Previously, the court heard there had not appeared to be any great appetite for prayers at the school, where about half of the pupils are Muslim. Last year, however, a growing number of children began praying during their lunch break, increasing from a single child to 30 in a matter of days. The prayer sessions led to growing segregation between non-Muslim and Muslim pupils in the playground, and that a number of Muslim children were observed by teachers applying peer pressure to other Muslim children, encouraging them to be more observant. In one alleged incident described to the court, a child who had never previously worn a headscarf was pressured to wear one. A Muslim girl was said to have dropped out of the school choir after she was told by other Muslim children that it was haram (forbidden), while a number of other children were told they were “bad Muslims” for not praying and had begun to pray, according to written arguments before the court.
Birbalsingh defended the “the culture and ethos” of the school where “children of all races and religions buy into something bigger than themselves: our country”.
She was born 16 September 1973 in Auckland, New Zealand, with an academic father, grew up in Toronto, and was a Socialist Worker Party member (far left) at Oxford.

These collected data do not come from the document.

(* ===== verification/Replay.v ===== *)
(** * The replay cache of a receiving node

    A data request may be sent more than once.  The receiver keeps, per peer and message
    identity, the request that is being executed or the answer that was given
    ([ReplayCache] of [distributed/client.rs]), and [begin_replay_execution] of
    [distributed/server.rs] executes a request, waits for the execution under way, answers
    from the cache, or refuses.  Theorems: [ReplayOnce]. *)

From S2P Require Import Prelude.

(** Instants and durations are nanoseconds. *)
Definition seconds (n : Z) : Z := n * 10 ^ 9.

Definition MAX_INBOUND_REPLAY_ENTRIES : Z := 16384.
Definition INBOUND_REPLAY_TTL : Z := seconds 180.
Definition MAX_REPLAY_ERROR_BYTES : Z := 1024.

(** ** Answers *)

Inductive ClientError : Type :=
| Unexpected (message : list Z)
| Connection (message : list Z)
| NodeNotFound
| ModuleNotFound
| ProcessNotFound
| EnvironmentNotFound
| DeliveryBackpressure (message : list Z)
| DeliveryTooLarge (message : list Z)
| DeliveryRejected (message : list Z)
| ResponseTimeout.

Inductive ResponseContent : Type :=
| Spawned (id : Z)
| Sent
| Linked
| Error (error : ClientError).

(** [str::is_char_boundary] *)
Definition is_char_boundary (s : list Z) (end_ : Z) : bool :=
  existsb (fun n => name_len (take n s) =? end_) (seq 0 (S (length s))).

(** [while !message.is_char_boundary(end) { end -= 1; }] *)
Fixpoint boundary_below (s : list Z) (end_ : nat) : nat :=
  if is_char_boundary s (Z.of_nat end_) then end_
  else match end_ with O => O | S end_ => boundary_below s end_ end.

(** [String::truncate] *)
Fixpoint truncate_at (end_ : Z) (s : list Z) : list Z :=
  match s with
  | [] => []
  | c :: s => if len_utf8 c <=? end_ then c :: truncate_at (end_ - len_utf8 c) s else []
  end.

Definition truncate (message : list Z) : list Z :=
  if name_len message <=? MAX_REPLAY_ERROR_BYTES then message
  else truncate_at (Z.of_nat (boundary_below message (Z.to_nat MAX_REPLAY_ERROR_BYTES))) message.

Definition bounded_replay_response (response : ResponseContent) : ResponseContent :=
  match response with
  | Error (Unexpected message) => Error (Unexpected (truncate message))
  | Error (Connection message) => Error (Connection (truncate message))
  | Error (DeliveryBackpressure message) => Error (DeliveryBackpressure (truncate message))
  | Error (DeliveryTooLarge message) => Error (DeliveryTooLarge (truncate message))
  | Error (DeliveryRejected message) => Error (DeliveryRejected (truncate message))
  | other => other
  end.

(** ** The cache *)

Record ReplayKey : Type := mkReplayKey {
  peer_node_id : Z;
  replay_message_id : Z;
}.

#[export] Instance ReplayKey_eq_dec : EqDecision ReplayKey.
Proof. solve_decision. Defined.
#[export] Instance ReplayKey_countable : Countable ReplayKey.
Proof.
  refine (inj_countable' (fun k => (peer_node_id k, replay_message_id k)) (fun p => mkReplayKey p.1 p.2) _).
  by intros [].
Defined.

(** [fingerprint] is a SHA-256 digest; [completed] is the value of the watch channel. *)
Record ReplayEntry : Type := mkReplayEntry {
  fingerprint : list Z;
  completed : option (ResponseContent * Z);
}.

(** An [Arc<ReplayEntry>] is a number; [arcs] is what it points to. *)
Record ReplayCache : Type := mkReplayCache {
  arcs : gmap Z ReplayEntry;
  next_arc : Z;
  entries : gmap ReplayKey Z;
  completed_order : list (ReplayKey * Z);
  max_entries : Z;
  ttl : Z;
}.

Definition cache_new (max_entries ttl : Z) : ReplayCache := mkReplayCache ∅ 0 ∅ [] max_entries ttl.

Inductive ReplayDecision : Type :=
| Execute (arc : Z)
| Wait (arc : Z)
| Cached (response : ResponseContent)
| Conflict
| Saturated.

Definition completed_of (heap : gmap Z ReplayEntry) (arc : Z) : option (ResponseContent * Z) :=
  e ← heap !! arc; completed e.

(** [Weak::upgrade] succeeds while the map or somebody else ([referenced]) has the arc. *)
Definition upgrade (referenced : Z → bool) (es : gmap ReplayKey Z) (arc : Z) : bool :=
  existsb (Z.eqb arc) (map_to_list es).*2 || referenced arc.

(** [now.saturating_duration_since(completed_at) >= ttl] *)
Definition tombstone_expired (now ttl : Z) (c : option (ResponseContent * Z)) : bool :=
  match c with
  | Some (_, completed_at) => ttl <=? Z.max 0 (now - completed_at)
  | None => false
  end.

(** The loop that drops expired answers, oldest first. *)
Fixpoint evict (referenced : Z → bool) (heap : gmap Z ReplayEntry) (now ttl : Z)
    (order : list (ReplayKey * Z)) (es : gmap ReplayKey Z) : list (ReplayKey * Z) * gmap ReplayKey Z :=
  match order with
  | [] => ([], es)
  | (oldest, recorded) :: rest =>
      if negb (upgrade referenced es recorded) then evict referenced heap now ttl rest es
      else if negb (bool_decide (es !! oldest = Some recorded)) then evict referenced heap now ttl rest es
      else if tombstone_expired now ttl (completed_of heap recorded)
      then evict referenced heap now ttl rest (delete oldest es)
      else (order, es)
  end.

(** [send_if_modified] that sets the instant of an answer. *)
Definition touch (now : Z) (e : ReplayEntry) : ReplayEntry :=
  mkReplayEntry (fingerprint e) ((fun c => (c.1, now)) <$> completed e).

Definition begin_ (referenced : Z → bool) (now : Z) (key : ReplayKey) (fp : list Z) (c : ReplayCache)
    : ReplayDecision * ReplayCache :=
  let '(order, es) := evict referenced (arcs c) now (ttl c) (completed_order c) (entries c) in
  let keep d := (d, mkReplayCache (arcs c) (next_arc c) es order (max_entries c) (ttl c)) in
  match (arc ← es !! key; e ← arcs c !! arc; Some (arc, e)) with
  | Some (arc, e) =>
      if negb (bool_decide (fingerprint e = fp)) then keep Conflict
      else
        match completed e with
        | Some (response, _) =>
            let order := filter (fun r => r.1 ≠ key ∨ (upgrade referenced es r.2 = true ∧ r.2 ≠ arc)) order in
            (Cached response,
             mkReplayCache (<[arc := touch now e]> (arcs c)) (next_arc c) es (order ++ [(key, arc)])
                           (max_entries c) (ttl c))
        | None => keep (Wait arc)
        end
  | None =>
      if max_entries c <=? Z.of_nat (size es) then keep Saturated
      else
        (Execute (next_arc c),
         mkReplayCache (<[next_arc c := mkReplayEntry fp None]> (arcs c)) (next_arc c + 1)
                       (<[key := next_arc c]> es) order (max_entries c) (ttl c))
  end.

Definition finish (now : Z) (key : ReplayKey) (arc : Z) (response : ResponseContent) (c : ReplayCache) : ReplayCache :=
  if negb (bool_decide (entries c !! key = Some arc)) then c
  else
    match arcs c !! arc with
    | Some (mkReplayEntry fp None) =>
        mkReplayCache (<[arc := mkReplayEntry fp (Some (response, now))]> (arcs c)) (next_arc c) (entries c)
                      (completed_order c ++ [(key, arc)]) (max_entries c) (ttl c)
    | _ => c
    end.

(** ** The requests of a server *)

(** The task of a request: the fingerprint of the request, and what it has from the cache,
    a [ReplayExecutionGuard] or the [Arc<ReplayEntry>] it waits for. *)
Record Guard : Type := mkGuard {
  guard_key : ReplayKey;
  guard_fingerprint : list Z;
  guard_arc : Z;
}.

(** The tasks that execute a request, those that wait for the execution of another task,
    the answers handed to [send_response], and what was executed and how it ended. *)
Record Inbound : Type := mkInbound {
  time : Z;
  cache : ReplayCache;
  executing : list Guard;
  waiting : list Guard;
  answers : list (ReplayKey * list Z * ResponseContent);
  executed : list Guard;
  outcomes : list (Z * ResponseContent);
}.

Definition inbound_new (max_entries ttl : Z) : Inbound := mkInbound 0 (cache_new max_entries ttl) [] [] [] [] [].

Definition saturated_answer : ResponseContent :=
  Error (DeliveryBackpressure ((fun c => Z.of_N (Ascii.N_of_ascii c)) <$> String.list_ascii_of_string "Inbound replay cache is full")).

(** The arcs that guards and waiting duplicates hold. *)
Definition referenced (s : Inbound) (arc : Z) : bool :=
  existsb (fun g => guard_arc g =? arc) (executing s ++ waiting s).

Definition begin_replay_execution (now : Z) (key : ReplayKey) (fp : list Z) (s : Inbound) : Inbound :=
  let '(d, c) := begin_ (referenced s) now key fp (cache s) in
  match d with
  | Execute arc =>
      mkInbound (time s) c (executing s ++ [mkGuard key fp arc]) (waiting s) (answers s)
                (executed s ++ [mkGuard key fp arc]) (outcomes s)
  | Cached response =>
      mkInbound (time s) c (executing s) (waiting s) (answers s ++ [(key, fp, response)]) (executed s) (outcomes s)
  | Wait arc =>
      mkInbound (time s) c (executing s) (waiting s ++ [mkGuard key fp arc]) (answers s) (executed s) (outcomes s)
  | Conflict => mkInbound (time s) c (executing s) (waiting s) (answers s) (executed s) (outcomes s)
  | Saturated =>
      mkInbound (time s) c (executing s) (waiting s) (answers s ++ [(key, fp, saturated_answer)]) (executed s) (outcomes s)
  end.

(** [ReplayExecutionGuard::finish], then the answer is sent. *)
Definition guard_finish (i : nat) (response : ResponseContent) (s : Inbound) : option Inbound :=
  g ← executing s !! i;
  let response := bounded_replay_response response in
  Some (mkInbound (time s) (finish (time s) (guard_key g) (guard_arc g) response (cache s))
                  (delete i (executing s)) (waiting s) (answers s ++ [(guard_key g, guard_fingerprint g, response)])
                  (executed s) (outcomes s ++ [(guard_arc g, response)])).

(** [ReplayExecutionGuard::drop] of an execution that did not finish. *)
Definition guard_drop (i : nat) (s : Inbound) : option Inbound :=
  g ← executing s !! i;
  let response := Error ResponseTimeout in
  Some (mkInbound (time s) (finish (time s) (guard_key g) (guard_arc g) response (cache s))
                  (delete i (executing s)) (waiting s) (answers s) (executed s)
                  (outcomes s ++ [(guard_arc g, response)])).

(** [ReplayEntry::wait] returns when the entry has an answer. *)
Definition entry_wait (i : nat) (s : Inbound) : option Inbound :=
  g ← waiting s !! i;
  r ← completed_of (arcs (cache s)) (guard_arc g);
  Some (mkInbound (time s) (cache s) (executing s) (delete i (waiting s)) (answers s ++ [(guard_key g, guard_fingerprint g, r.1)])
                  (executed s) (outcomes s)).

(** A request is read at [now], before the lock of the cache is taken; executions
    finish, are cancelled or panic; waiting duplicates are answered or cancelled. *)
Inductive inbound_op : Type :=
| IBegin (now : Z) (key : ReplayKey) (fp : list Z)
| IFinish (i : nat) (response : ResponseContent)
| IAbandon (i : nat)
| IAnswer (i : nat)
| ICancel (i : nat)
| ITick (t : Z).

Definition inbound_exec (op : inbound_op) (s : Inbound) : option Inbound :=
  match op with
  | IBegin now key fp => if now <=? time s then Some (begin_replay_execution now key fp s) else None
  | IFinish i response => guard_finish i response s
  | IAbandon i => guard_drop i s
  | IAnswer i => entry_wait i s
  | ICancel i =>
      _ ← waiting s !! i;
      Some (mkInbound (time s) (cache s) (executing s) (delete i (waiting s)) (answers s) (executed s) (outcomes s))
  | ITick t =>
      if time s <=? t
      then Some (mkInbound t (cache s) (executing s) (waiting s) (answers s) (executed s) (outcomes s)) else None
  end.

She is Virgo at befits a perfectionist teacher, with a singular and complicated chart. She has a lucky, confident Jupiter in Aquarius square Venus opposition Mars Moon in Taurus. Her Jupiter is in a confident trine to Pluto and Mercury which in turn are in an unyielding, tough-minded square to Saturn. She also has two yods of Pluto sextile Neptune inconjunct Mars (Moon) and Saturn sextile Mars inconjunct Neptune – a curious mix of idealism from Neptune and hard-driving determination from Mars with a dollop of argumentative zealotry from Mercury conjunct Pluto. She is a divisive and controversial figure though she does get results in a school where most of the pupils have English as their second language.
I would have to admit to a personal bias in this argument since I am allergic to almost all organised religion and especially dislike the bullying, coercive streak amongst certain Muslims to which the UK – and elsewhere – appear not to have found an adequate response.

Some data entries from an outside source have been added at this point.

(* ===== verification/Sender.v ===== *)
(** * The lanes of a sending node

    [fair_node_connection_manager] and [fair_stream_task] of [congestion/mod.rs]: one task
    per lane sends the messages of the lane one at a time, each on a fresh stream, and keeps
    a message until the peer has acknowledged its bytes and, for a data request, answered
    it, or until its replay window has elapsed; when the connection fails the tasks end, the
    message in flight goes back to the front, and a new connection is made.  With it the
    registry of application acknowledgements of [distributed/client.rs]. *)

From S2P Require Import Prelude External NodeQueue Replay.

(** ** Application acknowledgements *)

Definition APPLICATION_ACK_REPLAY_DEADLINE : Z := seconds 45.
Definition REQUEST_STREAM_IDLE_TIMEOUT : Z := seconds 10.

Record ApplicationAckEntry : Type := mkAckEntry {
  expected_node : Z;
  acknowledged : bool;
}.

Record ApplicationAckRegistry : Type := mkAckRegistry {
  ack_entries : gmap Z ApplicationAckEntry;
  max_acks : Z;
}.

(** [None]: the limit is reached. *)
Definition try_register (message_id node : Z) (r : ApplicationAckRegistry) : option (ApplicationAckHandle * ApplicationAckRegistry) :=
  if max_acks r <=? Z.of_nat (size (ack_entries r)) then None
  else Some (mkAckHandle None, mkAckRegistry (<[message_id := mkAckEntry node false]> (ack_entries r)) (max_acks r)).

Definition acknowledge (message_id source_node : Z) (r : ApplicationAckRegistry) : bool * ApplicationAckRegistry :=
  match ack_entries r !! message_id with
  | None => (false, r)
  | Some e =>
      if negb (expected_node e =? source_node) then (false, r)
      else (true, mkAckRegistry (<[message_id := mkAckEntry (expected_node e) true]> (ack_entries r)) (max_acks r))
  end.

(** [ApplicationAckHandle::drop] *)
Definition handle_drop (message_id : Z) (r : ApplicationAckRegistry) : ApplicationAckRegistry :=
  mkAckRegistry (delete message_id (ack_entries r)) (max_acks r).

(** The handle of a message, and what it sees. *)
Definition is_acknowledged (r : ApplicationAckRegistry) (m : MessageCtx) : bool :=
  match application_ack m with
  | Some _ => match ack_entries r !! msg_id m with Some e => acknowledged e | None => false end
  | None => false
  end.

Definition is_expired (now : Z) (m : MessageCtx) : bool :=
  match application_ack m with
  | Some (mkAckHandle (Some deadline)) => deadline <=? now
  | _ => false
  end.

(** [start_replay_window]: the deadline is set once. *)
Definition start_replay_window (now : Z) (m : MessageCtx) : MessageCtx :=
  match application_ack m with
  | Some (mkAckHandle None) =>
      mkMessageCtx (msg_id m) (msg_env m) (msg_src m) (msg_node m) (msg_dest m) (queue_generation m) (msg_data m)
        (retained_bytes m) (class m) (Some (mkAckHandle (Some (now + APPLICATION_ACK_REPLAY_DEADLINE))))
  | _ => m
  end.

(** [ApplicationAckHandle::remaining] *)
Definition remaining (now : Z) (h : ApplicationAckHandle) : Z :=
  match ack_deadline h with
  | Some deadline => Z.max 0 (deadline - now)
  | None => APPLICATION_ACK_REPLAY_DEADLINE
  end.

(** ** The task of a lane *)

Inductive StreamTaskExit : Type := InputClosed | ShutDown | ConnectionLost.

Inductive SendMessageOutcome : Type :=
| Acknowledged
| ApplicationAcknowledged
| ReplayWindowElapsed
| Shutdown
| StreamFailed
| ConnectionFailed.

(** The await points of [fair_stream_task]: [next_message], the send, the wait for the
    acknowledgement until an instant, and the pause before a retry.  A message in the task
    is an [InFlightMessage]. *)
Inductive Task : Type :=
| Next
| Sending (m : AdmittedMessage)
| Acking (m : AdmittedMessage) (until : Z)
| Pausing
| Exited (e : StreamTaskExit).

(** Why a message left its lane. *)
Inductive Finish : Type := ByTransport | ByApplication | ByDeadline.

Definition set_message (m : MessageCtx) (a : AdmittedMessage) : AdmittedMessage := mkAdmitted (permits a) (owner a) m.

Section lane.
Context {Chan : Type → Type} `{!Channel Chan}.

(** [FairStreamState] with the task that works on it; the messages that entered the lane
    and those that left it, for the theorems. *)
Record Lane : Type := mkLane {
  receiver : Chan AdmittedMessage;
  retry_front : list AdmittedMessage;
  task : option Task;
  accepted : list Z;
  finished : list (Z * Finish);
}.

Definition set_task (t : option Task) (l : Lane) : Lane :=
  mkLane (receiver l) (retry_front l) t (accepted l) (finished l).

(** [InFlightMessage::commit]: the message is dropped, and its handle with it. *)
Definition commit (why : Finish) (a : AdmittedMessage) (t : option Task) (l : Lane) : Lane :=
  mkLane (receiver l) (retry_front l) t (accepted l) (finished l ++ [(msg_id (message a), why)]).

Definition commit_acks (a : AdmittedMessage) (acks : ApplicationAckRegistry) : ApplicationAckRegistry :=
  match application_ack (message a) with
  | Some _ => handle_drop (msg_id (message a)) acks
  | None => acks
  end.

(** [InFlightMessage::drop]: the message is the next one again. *)
Definition retry (a : AdmittedMessage) (t : option Task) (l : Lane) : Lane :=
  mkLane (receiver l) (a :: retry_front l) t (accepted l) (finished l).

(** The loop body after [next_message]: the message that is attempted, if it is. *)
Definition take_message (now : Z) (acks : ApplicationAckRegistry) (a : AdmittedMessage) (l : Lane)
    : Lane * ApplicationAckRegistry * option AdmittedMessage :=
  if is_acknowledged acks (message a) then (commit ByApplication a (Some Next) l, commit_acks a acks, None)
  else if is_expired now (message a) then (commit ByDeadline a (Some Next) l, commit_acks a acks, None)
  else
    let a := set_message (start_replay_window now (message a)) a in
    (set_task (Some (Sending a)) l, acks, Some a).

(** [next_message] *)
Definition next_message (now : Z) (shutdown : bool) (acks : ApplicationAckRegistry) (l : Lane)
    : option (Lane * ApplicationAckRegistry * option AdmittedMessage) :=
  match retry_front l with
  | a :: rest => Some (take_message now acks a (mkLane (receiver l) rest (task l) (accepted l) (finished l)))
  | [] =>
      if shutdown then Some (set_task (Some (Exited ShutDown)) l, acks, None)
      else
        match try_recv (receiver l) with
        | Some (a, c) => Some (take_message now acks a (mkLane c [] (task l) (accepted l) (finished l)))
        | None =>
            if chan_is_closed (receiver l) then Some (set_task (Some (Exited InputClosed)) l, acks, None) else None
        end
  end.

(** Which branch of the biased [select!] around the send can be taken. *)
Definition outcome_possible (now : Z) (shutdown : bool) (acks : ApplicationAckRegistry) (m : MessageCtx)
    (o : SendMessageOutcome) : bool :=
  match o with
  | ApplicationAcknowledged => is_acknowledged acks m
  | ReplayWindowElapsed => negb (is_acknowledged acks m) && is_expired now m
  | Shutdown => negb (is_acknowledged acks m) && negb (is_expired now m) && shutdown
  | Acknowledged | StreamFailed | ConnectionFailed =>
      negb (is_acknowledged acks m) && negb (is_expired now m) && negb shutdown
  end.

(** [match send_outcome] *)
Definition after_send (now : Z) (acks : ApplicationAckRegistry) (a : AdmittedMessage) (o : SendMessageOutcome) (l : Lane)
    : Lane * ApplicationAckRegistry :=
  match o with
  | ApplicationAcknowledged => (commit ByApplication a (Some Next) l, commit_acks a acks)
  | ReplayWindowElapsed => (commit ByDeadline a (Some Next) l, commit_acks a acks)
  | Acknowledged =>
      match application_ack (message a) with
      | Some h => (set_task (Some (Acking a (now + Z.min (remaining now h) REQUEST_STREAM_IDLE_TIMEOUT))) l, acks)
      | None => (commit ByTransport a (Some Next) l, acks)
      end
  | Shutdown => (retry a (Some (Exited ShutDown)) l, acks)
  | StreamFailed => (retry a (Some Pausing) l, acks)
  | ConnectionFailed => (retry a (Some (Exited ConnectionLost)) l, acks)
  end.

(** The wait for the application acknowledgement. *)
Definition after_ack_wait (now : Z) (shutdown : bool) (acks : ApplicationAckRegistry) (a : AdmittedMessage) (until : Z)
    (l : Lane) : option (Lane * ApplicationAckRegistry) :=
  if is_acknowledged acks (message a) then Some (commit ByApplication a (Some Next) l, commit_acks a acks)
  else if shutdown then Some (retry a (Some (Exited ShutDown)) l, acks)
  else if until <=? now then
    if is_expired now (message a) then Some (commit ByDeadline a (Some Next) l, commit_acks a acks)
    else Some (retry a (Some Pausing) l, acks)
  else None.

(** A task is polled; [o] is the outcome of a send that is ready. *)
Definition lane_poll (o : SendMessageOutcome) (now : Z) (shutdown : bool) (acks : ApplicationAckRegistry) (l : Lane)
    : option (Lane * ApplicationAckRegistry * option AdmittedMessage) :=
  match task l with
  | Some Next => next_message now shutdown acks l
  | Some (Sending a) =>
      if outcome_possible now shutdown acks (message a) o
      then let '(l, acks) := after_send now acks a o l in Some (l, acks, None) else None
  | Some (Acking a until) =>
      '(l, acks) ← after_ack_wait now shutdown acks a until l; Some (l, acks, None)
  | Some Pausing => Some (set_task (Some Next) l, acks, None)
  | Some (Exited _) | None => None
  end.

Politicians’ inability to grapple with voters’ concerns about immigration, ranging from an overloading of the welfare system and housing provision, to fear of terrorism and criminality as well as an insidious or overt shift in the culture has the risk of opening the doors to far-right populist candidates. In 2001 then Tory leader, William Hague spoke of Britain being at risk of becoming at some point unrecognisable, which evoked a horrified response tagging him with the Enoch Powell stamp.
The Home Secretary recently criticised ‘do-gooders’ who stopped the deportation of violent criminals back to their home country. Detention Action is one charitable organisation concerned with the welfare of immigrants, whose activist member on a plane helped block the deportation of a Jamaican criminal, involved in a shoot-out on a Birmingham street, who has convictions for gun and drug-related crimes.
Detention Action, 24 July 1997, is a Sun Leo opposition Neptune and Uranus – so idealistic and defiant – with the can-be-fanatical Uranus Neptune taking centre ground. There’s also a stubborn Mercury square Pluto and and a hard-edged, maybe victim-focused Mars opposition Saturn. Except in this case the victim was the perpetrator.
Not sure the astrology adds much to this argument – continuing on from the previous post 3 December 2023 – Europe: clash of cultures.
But it is rapidly becoming the key election issue. Like the Post Office scandal it has been brewing for years without it breaking through into a MUST FIX issue.
Add On: Follow on media thoughts on the court action Telegraph.
“There’s a vital principle at stake in the case: whether ‘rights’ culture is allowed to trump social cohesion.”
“Birbalsingh is asking everyone to give up something, not to insist on everything, so we can all get on. We all need to compromise.”
“On one hand is what the French call laïcité: an agreement to leave religion out of certain areas (like the classroom) so that people of all religions and none can rub along together.
Against this we have the grievance industry, preaching minority rights. Claiming that “freedom of religion” somehow compels schools to open prayer rooms, or drop whatever may offend a minority – like Macbeth or Sunday study or plates that touch eggs – even if they are within majority national culture.”